His own spruiker and roadie, he’s playing the suitably metal Pony, a small, slightly smelly club tricked out in red and black with an upstairs performance space cosy enough for the full house to appreciate his boss eye sight gag. The gig ends with a bit of a singalong in ‘Jesus was a Cockney’. Lovely dovely.


We gladly paid to see O’Neill; the tickets to Steve Hughes were complimentaries for review purposes.


steve hughes Hughes is another metal head, but where O’Neill wears heels and talks about the outdated and outlandish vision of what it means to be male, the Aussie comedian, now relocated to the UK, still thinks a man should steer clear of Starbuck’s, pull up his pants, grow a beard and not act like a faggot. Or a poofter. Yes, such people still exist, and they can fill the Melbourne Town Hall. It’s a strange world, Hughes says repeatedly, and listening to the chortles and guffaws as he harangues and postulates for 90 minutes, I can’t agree more.

What starts out as amusing anecdotes, deftly told in Aussie vernacular, descends into a diatribe of sometimes contradictory pseudo-spirituality, anti-establishment, pro-drugs anti-police conspiracy theory with all the subtlety of a bludgeon.

Clearly, Hughes’s take on the Big Issues isn’t for me. And I think, if I’ve interpreted the psychobabble rightly, Hughes will understand if I say it’s not me, it’s them.

MICF: Sarah Kendall and Daniel Kitson

It was the night for intelligent comedy at last night’s Melbourne International Comedy Festival outing, with pre-show drinks at Cabinet and a pleasant dinner break at Time Off in Fed Square where Massive Attack and Joy Division albums were on the stereo. Oh yes.

sarah kendall First up was Sarah Kendall at the Victoria Hotel. Kendall, 35 (there’s some laughs in that), resident in the UK for the past 12 years, tells us she’s that woman with the screaming toddler on the jet plane. Her Persona show reveals a dry delivery and acid wit — and incredibly expressive eyes — as she explores the world her daughter is growing up in. Some subjects covered are pole dancing, banana innuendo, depictions of women in advertising and, most wonderfully, a nighty-night sequel to the ugly duckling fairytale in which growing up to be pretty is not the answer to being bullied and marginalised.

daniel kitsonAfter dinner, with ‘Disorder’ still whispering in my mind, we headed down to the Arts Centre for UK comedian Daniel Kitson.
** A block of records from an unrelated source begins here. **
(** In particular more iterations than [scan_fuel] allows change nothing. *)
Lemma finditer_complete r text fuel :
  scan_fuel text <= fuel -> finditer_from fuel r false 0 None text = finditer r text.
Proof. intros H. apply finditer_from_fuel; unfold scan_fuel in *; lia. Qed.

(** A match found by the scan comes from an attempt at some cursor. *)
Lemma search_from_found r : forall l b i skipped pv m,
  search_from r b i skipped pv l = Some m ->
  exists b' i' skipped' s e,
    caps s = [] /\ attempt r b' s = Some e /\ m = found i' skipped' s e.
Proof.
  induction l as [|c l IH]; intros b i skipped pv m H; simpl in H;
    destruct (attempt r b _) as [e|] eqn:Ha; try discriminate;
    try (injection H as <-; eexists b, i, skipped, _, e;
         split; [|split; [exact Ha|reflexivity]]; reflexivity).
  by apply IH in H.
Qed.

(** What holds of every match of a scan holds of the matches [finditer]
    lists. *)
Lemma finditer_from_Forall r (P : rmatch -> Prop) :
  (forall b i skipped pv l m, search_from r b i skipped pv l = Some m -> P m) ->
  forall fuel b i pv l, Forall P (finditer_from fuel r b i pv l).
Proof.
  intros HP fuel. induction fuel as [|fuel IH]; intros b i pv l; simpl; [done|].
  destruct (search_from r b i [] pv l) as [m|] eqn:Hs; [|done].
  constructor; [by eapply HP|apply IH].
Qed.

(** The matches of [finditer] lie in the text in the order of the list,
    without overlap. *)
Lemma finditer_from_successive r text : forall fuel b i pv l,
  drop i text = l -> successive text i (finditer_from fuel r b i pv l).
Proof.
  intros fuel. induction fuel as [|fuel IH]; intros b i pv l Hl; simpl; [done|].
  destruct (search_from r b i [] pv l) as [m|] eqn:Hs; [|done].
  apply search_from_inv in Hs as (pre & _ & Hsplit & Hstart & _).
  assert (Hat : drop (m_start m) text = m_text m ++ m_rest m).
  { rewrite Hstart, <- drop_drop, Hl, Hsplit.
    by rewrite drop_app_length. }
  cbn [successive]. split; [lia|]. split.
  - by rewrite Hat, take_app_length.
  - apply IH. unfold m_end. rewrite <- drop_drop, Hat.
    by rewrite drop_app_length.
Qed.

Lemma finditer_successive r text : successive text 0 (finditer r text).
Proof. by apply finditer_from_successive. Qed.

End MatcherFacts.

(* ===================================================================== *)
(** ** The constructor and the setter (base_analyzer.py) *)
(* ===================================================================== *)

Section Validation.
Import BaseTextAnalyzer.

Lemma rejected_spec v :
  rejected v = match v with PyStr (_ :: _) => false | _ => true end.
Proof.
  unfold rejected. destruct v as [| | | |[|c s]| | |]; simpl; try done;
    by rewrite orb_true_r.
Qed.

(** Past the guard the argument is a string: the constructor and the setter
    raise nothing but [ValueError]. *)
Lemma __init___no_TypeError v : __init__ v <> Raise TypeError.
Proof.
  unfold __init__. rewrite rejected_spec.
  destruct v as [| | | |[|c s]| | |]; simpl; congruence.
Qed.

Lemma __init___spec v :
  __init__ v =
  match v with
  | PyStr (c :: s) => Ok {| _text := c :: s; _cached_sentences := None |}
  | _ => Raise ValueError
  end.
Proof.
  unfold __init__. rewrite rejected_spec. by destruct v as [| | | |[|c s]| | |].
Qed.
Kitson’s mission in Where Once Was Wonder is to share his thoughts on the meaning of life, exemplified in three stories, taking 90 minutes. Intellectually arrogant, confronting and very bloody funny, Kitson is an unreliable narrator but sure knows how to string a yarn together. Suspense, divergence, segue, meta references and ‘denial’ river puns, all combine for a superlative performance.

He makes the audience complicit, whether about vegetarianism, ideology, typecasting or the bleeding obvious. ‘I’ve got a lisp, don’t know if you’d noticed. I’m very brave.’ Or words to that effect.

By the end of the show, he’s undercut the diatribe he espoused at the beginning; he’s shared thoughts about image and personality and character, about certainty and uncertainty and seizing moments and living with principles and undermining those principles when it’s convenient or easy to do so; the audience is highly amused and guilty and guiltily amused.

A dangerous pair, Kendall and Kitson; though chalk and cheese in delivery, they both manage to get the message across amid the laughter. Brilliant stuff.